### [Input]

(** * ReactiveAggregate: a reactive publication of an aggregation result

    A shallow embedding of [ReactiveAggregate] (aggregate.js) and the
    properties of its snapshot differ, debounce scheduler, extras channel,
    option checks and life cycle.

    The JavaScript of the source is embedded as follows.
    - Values are the data the code handles: primitives, arrays and objects
      ([value]).  An object is the list of its own enumerable properties in
      creation order; [own_keys] gives them in the order of [Object.keys]
      (array indices ascending, then the other keys in creation order).
      Values hold no functions: where the source tests or calls a method of
      an object handed to it ([sub.ready], [sub.stop],
      [cursor.observeChanges]), any truthy value of that property stands for
      the method.
    - [sub._ids] is used by the source as a dictionary from property keys to
      iteration stamps; it is an [obj Z].  Its order matters, the sweep goes
      through [Object.keys(sub._ids)].  It is a plain object, so a lookup
      that finds no own property goes on to [Object.prototype]
      ([prototype_members]), and an assignment to [__proto__] stores
      nothing ([store]).
    - A number is given by its decimal numeral, and [String(x)] prints it
      in positional or in exponent notation as the language has it
      ([number_to_string]).
    - The function [update] is [async]: it runs up to its [await], and its
      continuation runs when the aggregation resolves or rejects.  The
      subscription is a transition system ([step]) whose inputs are the
      events of the host: a change signal of an observer, the expiry of a
      timeout, the outcome of a pending aggregation, the stop hook.
    - What the code does to its collaborators is recorded as a list of
      [effect]s: calls of the sink, aggregation requests, observers attached
      and stopped, rejected promises.  The collaborators themselves are taken
      not to throw; [console.log] is left out.
    - The text of a [TypeError] is the engine's; the one used here is that of
      the V8 of the time. *)

From Stdlib Require Import Ascii.
From stdpp Require Import base numbers list strings pretty option.

Set Warnings "-register-all".
Open Scope Z_scope.

(** ** JavaScript values *)

(** Numbers, each given by its decimal numeral: the shortest one that reads
    back as the number, which is the one [String(x)] prints the digits of.
    [Int z] is an integer-valued number, [Dec neg whole frac] a number that
    is not an integer, given by its sign, its integer part and the digits
    after the point (at least one, the last of them not 0). *)
Inductive number :=
| Int (z : Z)
| Dec (neg : bool) (whole : N) (frac : string)
| NaN
| Infinity (neg : bool).

(** The class of an object, as far as [instanceof] tells. *)
Inductive class :=
| Object_
| Collection_.   (* an instance of Mongo.Collection *)

Inductive value :=
| VUndefined
| VNull
| VBool (b : bool)
| VNum (n : number)
| VStr (s : string)
| VArr (items : list value)
| VObj (c : class) (props : list (string * value)).

(** An object as a dictionary: own properties in creation order. *)
Definition obj (A : Type) := list (string * A).

Inductive error :=
| TypeError (msg : string)
| TunguskaReactiveAggregateError (msg : string).

Definition message (e : error) : string :=
  match e with
  | TypeError m => m
  | TunguskaReactiveAggregateError m => m
  end.

(** A computation that returns or throws. *)
Definition exn (A : Type) : Type := error + A.

Definition ret {A} (x : A) : exn A := inr x.
Definition throw {A} (e : error) : exn A := inl e.
Definition bind {A B} (m : exn A) (f : A -> exn B) : exn B :=
  match m with
  | inl e => inl e
  | inr x => f x
  end.

Notation "x <<- m ;; k" := (bind m (fun x => k))
  (at level 100, m at next level, right associativity).

(** *** Objects as dictionaries *)

Section Obj.
Context {A : Type}.

Fixpoint obj_get (o : obj A) (k : string) : option A :=
  match o with
  | [] => None
  | (k', v) :: o' => if decide (k = k') then Some v else obj_get o' k
  end.

(** The own property [k] of [o] is given the value [v]: an existing property
    keeps its place, a new one comes last. *)
Fixpoint obj_set (o : obj A) (k : string) (v : A) : obj A :=
  match o with
  | [] => [(k, v)]
  | (k', v') :: o' =>
      if decide (k = k') then (k, v) :: o' else (k', v') :: obj_set o' k v
  end.

(** [o[k] = v] for a plain object [o]: the own property is written, or
    created.  An assignment to [__proto__], unless the object holds it as an
    own property, goes to the setter that [Object.prototype] has for it, and
    the object gets no property: the setter ignores a primitive value, and
    with an object or [null] it changes the prototype. *)
Definition store (o : obj A) (k : string) (v : A) : obj A :=
  if bool_decide (k = "__proto__" ∧ obj_get o k = None) then o
  else obj_set o k v.

(** [delete o[k]] *)
Fixpoint obj_delete (o : obj A) (k : string) : obj A :=
  match o with
  | [] => []
  | (k', v') :: o' =>
      if decide (k = k') then obj_delete o' k else (k', v') :: obj_delete o' k
  end.
End Obj.

(** *** Array indices and the order of [Object.keys] *)

Definition digit (c : ascii) : option N :=
  let n := Ascii.N_of_ascii c in
  if ((48 <=? n) && (n <=? 57))%N then Some (n - 48)%N else None.

Fixpoint digits (acc : N) (s : string) : option N :=
  match s with
  | EmptyString => Some acc
  | String c r =>
      match digit c with
      | Some d => digits (10 * acc + d)%N r
      | None => None
      end
  end.

(** A property key is an array index when it is the canonical decimal
    numeral of an integer below 2^32 - 1. *)
Definition array_index (k : string) : option N :=
  match k with
  | EmptyString => None
  | String c r =>
      if decide (c = "0"%char ∧ r ≠ EmptyString) then None
      else match digits 0 k with
           | Some n => if (n <? 2 ^ 32 - 1)%N then Some n else None
           | None => None
           end
  end.

Fixpoint insert_index (x : N * string) (l : list (N * string)) : list (N * string) :=
  match l with
  | [] => [x]
  | y :: l' => if (x.1 <=? y.1)%N then x :: l else y :: insert_index x l'
  end.

Definition sort_indices (l : list (N * string)) : list (N * string) :=
  foldr insert_index [] l.

Definition index_keys (ks : list string) : list (N * string) :=
  omap (fun k => match array_index k with Some n => Some (n, k) | None => None end) ks.

Definition name_keys (ks : list string) : list string :=
  List.filter (fun k => bool_decide (array_index k = None)) ks.

(** [Object.keys(o)] *)
Definition own_keys {A} (o : obj A) : list string :=
  (sort_indices (index_keys o.*1)).*2 ++ name_keys o.*1.

(** *** Conversions and tests *)

Fixpoint leading_zeros (s : string) : nat :=
  match s with
  | String "0"%char r => S (leading_zeros r)
  | _ => 0%nat
  end.

Fixpoint strip_leading_zeros (s : string) : string :=
  match s with
  | String "0"%char r => strip_leading_zeros r
  | _ => s
  end.

Fixpoint strip_trailing_zeros (s : string) : string :=
  match s with
  | EmptyString => EmptyString
  | String c r =>
      match strip_trailing_zeros r with
      | EmptyString =>
          if decide (c = "0"%char) then EmptyString else String c EmptyString
      | r' => String c r'
      end
  end.

(** Exponent notation: the significant digits [ds] with the point after the
    first of them, and the power of ten [e] of that first digit. *)
Definition exponent_notation (ds : string) (e : Z) : string :=
  match ds with
  | EmptyString => "0"
  | String d rest =>
      String d (match rest with
                | EmptyString => EmptyString
                | _ => String "." rest
                end)
      +:+ "e" +:+ (if e <? 0 then "-" else "+") +:+ pretty (Z.abs_N e)
  end.

(** [String(x)] for a number: positional notation for a magnitude below
    10^21 and, unless the number is 0, of at least 10^-6; exponent notation
    otherwise. *)
Definition number_to_string (n : number) : string :=
  match n with
  | Int z =>
      if Z.abs z <? 10 ^ 21 then pretty z
      else
        let ds := pretty (Z.abs_N z) in
        (if z <? 0 then "-" else EmptyString)
        +:+ exponent_notation (strip_trailing_zeros ds)
              (Z.of_nat (String.length ds) - 1)
  | Dec neg whole frac =>
      (if neg then "-" else EmptyString)
      +:+ (if (0 <? whole)%N || (leading_zeros frac <? 6)%nat
           then pretty whole +:+ "." +:+ frac
           else exponent_notation (strip_leading_zeros frac)
                  (- Z.of_nat (S (leading_zeros frac))))
  | NaN => "NaN"
  | Infinity neg => if neg then "-Infinity" else "Infinity"
  end.

(** [String(v)], which is also the property key of [o[v]]. *)
Fixpoint to_string (v : value) : string :=
  match v with
  | VUndefined => "undefined"
  | VNull => "null"
  | VBool b => if b then "true" else "false"
  | VNum n => number_to_string n
  | VStr s => s
  | VArr items =>
      String.concat ","
        (map (fun x => match x with
                       | VUndefined | VNull => EmptyString
                       | _ => to_string x
                       end) items)
  | VObj _ _ => "[object Object]"
  end.

Definition truthy (v : value) : bool :=
  match v with
  | VUndefined | VNull => false
  | VBool b => b
  | VNum (Int z) => negb (z =? 0)
  | VNum NaN => false
  | VNum _ => true
  | VStr s => negb (bool_decide (s = EmptyString))
  | VArr _ | VObj _ _ => true
  end.

Inductive jstype := TUndefined | TObject | TBoolean | TNumber | TString.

### [Your objective]
Above are some lines. Repeat exactly, and only, those from the line that has "(array indices ascending, then" through the line that has "([number_to_string]).".

### [Response area]
      (array indices ascending, then the other keys in creation order).
      Values hold no functions: where the source tests or calls a method of
      an object handed to it ([sub.ready], [sub.stop],
      [cursor.observeChanges]), any truthy value of that property stands for
      the method.
    - [sub._ids] is used by the source as a dictionary from property keys to
      iteration stamps; it is an [obj Z].  Its order matters, the sweep goes
      through [Object.keys(sub._ids)].  It is a plain object, so a lookup
      that finds no own property goes on to [Object.prototype]
      ([prototype_members]), and an assignment to [__proto__] stores
      nothing ([store]).
    - A number is given by its decimal numeral, and [String(x)] prints it
      in positional or in exponent notation as the language has it
      ([number_to_string]).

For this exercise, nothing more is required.